I arrived to a frozen Cardiff airport and shivered and shook until the bus arrived to take me to the city. I realised I felt a bit like a local in some ways. I no longer have to ask “does this bus go to the city?”, nor do I confuse the car park shuttle bus with the city bus. I even have the exact change ready. I practically tut-tutted at a brunch of rowdy French boys as they fumbled through their euro trying to find a few pounds for the journey to town. After an unusually loud bus journey I made it to the city centre. Perished by the cold, I checked in to my hotel and automatically put the kettle on, tea as sustenance is a rule of thumb, and I slowly acclimated before bedtime.

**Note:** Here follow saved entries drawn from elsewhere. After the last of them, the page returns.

Lemma header_parse_Ok buf h rest :
  Header.parse buf = Ok (h, rest) →
  HEADER_LEN ≤ length buf ∧ take 16 buf = MARKER ∧
  h.(Header.len) = of_be (take 2 (drop 16 buf)) ∧ (19 ≤ h.(Header.len) ≤ 4096)%Z ∧
  of_be (take 1 (drop 18 buf)) = MessageType.to_u8 h.(Header.msg_type) ∧ rest = drop 19 buf.
Proof.
  rewrite header_parse_spec. destruct (decide _) as [|Hlen]; [done|].
  case_bool_decide as Hm; [done|]. cbv zeta. destruct (_ || _)%Z eqn:Hl; [done|].
  intros (mt&Hmt%msg_type_try_from_Ok&[= <- <-])%bind_Ok_inv. simpl.
  split_and!; [lia|done|done|lia|lia|done|done].
Qed.

(** A parsed header is the header's serialisation, byte for byte. *)
Lemma header_parse_inv buf h rest :
  Forall u8 buf → Header.parse buf = Ok (h, rest) → buf = Header.serialize h [] ++ rest.
Proof.
  intros Hu8 (Hlen&Hm&Hl&_&Ht&->)%header_parse_Ok. unfold HEADER_LEN in *.
  rewrite header_serialize_eq, app_nil_l, <- !app_assoc, <- Hm, Hl, <- Ht.
  destruct (u8_take_drop buf 16 Hu8) as [_ Hu16].
  destruct (u8_take_drop (drop 16 buf) 2 Hu16) as [H2 _].
  apply be_bytes_of_be in H2. rewrite length_take_le in H2 by (rewrite length_drop; lia).
  rewrite H2. rewrite <- (take_drop 16 buf) at 1. f_equal.
  rewrite <- (take_drop 2 (drop 16 buf)) at 1. f_equal. rewrite drop_drop. simpl Nat.add.
  rewrite <- (take_drop 1 (drop 18 buf)) at 1. rewrite drop_drop. f_equal.
  assert (Hd : length (drop 18 buf) > 0) by (rewrite length_drop; lia).
  destruct (drop 18 buf) as [|b ?]; simpl in *; [lia|].
  by rewrite take_0, of_be_cons, Z.mul_1_r, Z.add_0_r.
Qed.

(* ------------------------------------------------------------------ *)
(** ** One message off the buffer *)

Lemma length_encode m : length (BgpMessage.encode m) = HEADER_LEN + length m.(BgpMessage.body).
Proof. unfold BgpMessage.encode. by rewrite length_app, length_header_serialize. Qed.

Lemma bgp_parse_eq buf :
  BgpMessage.parse buf =
    if decide (length buf < HEADER_LEN) then Ok (None, buf)
    else
      '(h, _) ← Header.parse buf;
      let total := Z.to_nat h.(Header.len) in
      if decide (length buf < total) then Ok (None, buf)
      else Ok (Some (BgpMessage.mk h (take (total - HEADER_LEN) (drop HEADER_LEN buf))),
               drop total buf).
Proof.
  unfold BgpMessage.parse. destruct (decide (length buf < HEADER_LEN)) as [|Hlen]; [done|].
  destruct (Header.parse buf) as [[h r]|e| |] eqn:Hh; simpl; [|done..].
  apply header_parse_Ok in Hh as (_&_&_&Hl&_). unfold HEADER_LEN in *.
  destruct (decide (length buf < Z.to_nat _)) as [|Ht]; [done|].
  rewrite advance_long by lia. simpl. rewrite copy_to_bytes_long by (rewrite length_drop; lia).
  simpl. rewrite drop_drop. do 3 f_equal. f_equal. lia.
Qed.

Lemma bgp_parse_total buf : returns (BgpMessage.parse buf).
Proof.
  rewrite bgp_parse_eq. destruct (decide _); [done|].
  apply returns_bind; [apply header_parse_returns|]. intros [h r] _. cbv zeta. by case_decide.
Qed.

Lemma header_parse_encode m rest :
  BgpMessage.wf m →
  Header.parse (BgpMessage.encode m ++ rest) =
    Ok (m.(BgpMessage.header), m.(BgpMessage.body) ++ rest).
Proof.
  destruct m as [[l mt] body]. unfold BgpMessage.wf, MAX_MESSAGE_LEN, BgpMessage.encode, HEADER_LEN.
  cbn [BgpMessage.header BgpMessage.body Header.len]. intros [Hl Hmax].
  rewrite <- app_assoc. apply header_parse_app. lia.
Qed.

Lemma bgp_parse_encode m rest :
  BgpMessage.wf m → BgpMessage.parse (BgpMessage.encode m ++ rest) = Ok (Some m, rest).
Proof.
  intros Hwf. pose proof (length_encode m) as Henc. rewrite bgp_parse_eq.
  rewrite decide_False by (rewrite length_app; lia). rewrite header_parse_encode by done.
  destruct Hwf as [Hl _]. cbn [mbind outcome_bind]. rewrite Hl, Nat2Z.id. cbv zeta.
  rewrite decide_False by (rewrite length_app; lia).
  rewrite (drop_app_length' (BgpMessage.encode m) rest (HEADER_LEN + _)) by lia.
  do 3 f_equal. unfold BgpMessage.encode.
  rewrite <- app_assoc, drop_app_length' by (by rewrite length_header_serialize).
  rewrite take_app_length' by lia. by destruct m.
Qed.

Lemma bgp_parse_Some buf m rest :
  Forall u8 buf → BgpMessage.parse buf = Ok (Some m, rest) →
  BgpMessage.wf m ∧ buf = BgpMessage.encode m ++ rest.
Proof.
  intros Hu8. rewrite bgp_parse_eq. destruct (decide _) as [|Hlen]; [done|].
  intros ([h r]&Hh&Hm)%bind_Ok_inv. cbv zeta in Hm. destruct (decide _) as [|Ht]; [done|].
  injection Hm as <- <-. pose proof (header_parse_Ok _ _ _ Hh) as (_&_&_&Hl&_&->).
  apply header_parse_inv in Hh; [|done]. unfold BgpMessage.wf, MAX_MESSAGE_LEN. simpl.
  unfold HEADER_LEN in *.
  rewrite length_take_le by (rewrite length_drop; lia). split_and!; [lia|lia|].
  unfold BgpMessage.encode. simpl. rewrite <- app_assoc. rewrite Hh at 1. f_equal.
  rewrite <- (take_drop (Z.to_nat (Header.len h) - 19) (drop 19 buf)) at 1.
  rewrite drop_drop. do 2 f_equal. lia.
Qed.

(** A message found in a buffer is found there again when more bytes follow, and
    so is an error. *)
Lemma bgp_parse_more buf more m rest :
  BgpMessage.parse buf = Ok (Some m, rest) →
  BgpMessage.parse (buf ++ more) = Ok (Some m, rest ++ more).
Proof.
  rewrite !bgp_parse_eq. destruct (decide _) as [|Hlen]; [done|].
  intros ([h r]&Hh&Hm)%bind_Ok_inv. cbv zeta in Hm. destruct (decide _) as [|Ht]; [done|].
  pose proof (header_parse_Ok _ _ _ Hh) as (_&_&_&Hl&_&->).
  injection Hm as <- <-. unfold HEADER_LEN in *.
  rewrite decide_False by (rewrite length_app; lia). rewrite header_parse_more by (unfold HEADER_LEN; lia).
  rewrite Hh. simpl. rewrite decide_False by (rewrite length_app; lia).
  rewrite !drop_app_le by lia. by rewrite take_app_le by (rewrite length_drop; lia).
Qed.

A warmer Friday began with the announcement that we (my fellow MA students) would be returning to Gregynog in May for our end of year writers’ retreat. This is definitely something to look forward to, once I organise how I’ll actually get there. The rest of the day progressed steadily enough with a morning lecture on treatment/script development followed by tutorials in the afternoon. My treatment needs a little more work and then I’ll focus on the scene by scene break down of my script. Overall, I’m actually really pleased with the story itself; I just have a few character details to clean up and some minor story kinks to straighten out. My tutorial was overtly positive and I’m happy that people “get” my story (and that I’m not just writing drivel). My main areas to work on are some further character development, including testing my characters more and not making them “too nice”. There’s also a possibility of ditching at least one character, however doing so will mean I’ll need to re-work elements of the story so it still makes sense.
Other feedback I received which was quite beneficial was “Let’s see Dublin”. I unwittingly reverted to writing as if I were doing so for the stage- sticking to one or two key locations. I need to let my characters get a bit more fresh air. That said, while they may be gasping for breath, I apparently keep them well watered. My favourite piece of feedback I’ve ever received (to date) was “Too much tea drinking in this story”. I love this. It’s probably the one piece of feedback I wholly disagree with but I love it none the less. It made me smile and laugh at myself. I certainly won’t be changing that part of my script; it’s central if you ask me. It’s more than a drink or an action. It’s an emotion. Tea, or even the offering of it, says far more than words can. I value you. I’m giving you this time. I’ll sit with you and we’ll talk and somehow everything will be okay. The tea will stay.
On Saturday, a day long workshop with Rob Gittins provided great insight into the industry. Having been involved in basically everything that’s ever been on TV, Rob knows a thing or two about how it all works. To top it all off, he firmly left his ego at the door and was an excellent, engaging, and honest individual. He even admitted to his role in the much maligned Eldorado. That takes balls.
My goal for the coming weeks is to get my treatment polished and have a scene by scene done as soon as possible. Then I can get into the good stuff (script/dialogue) without having to worry too much about the story itself.
Anyone for a cuppa?
You sound suspiciously positive.
Suspiciously positive = predictably drunk.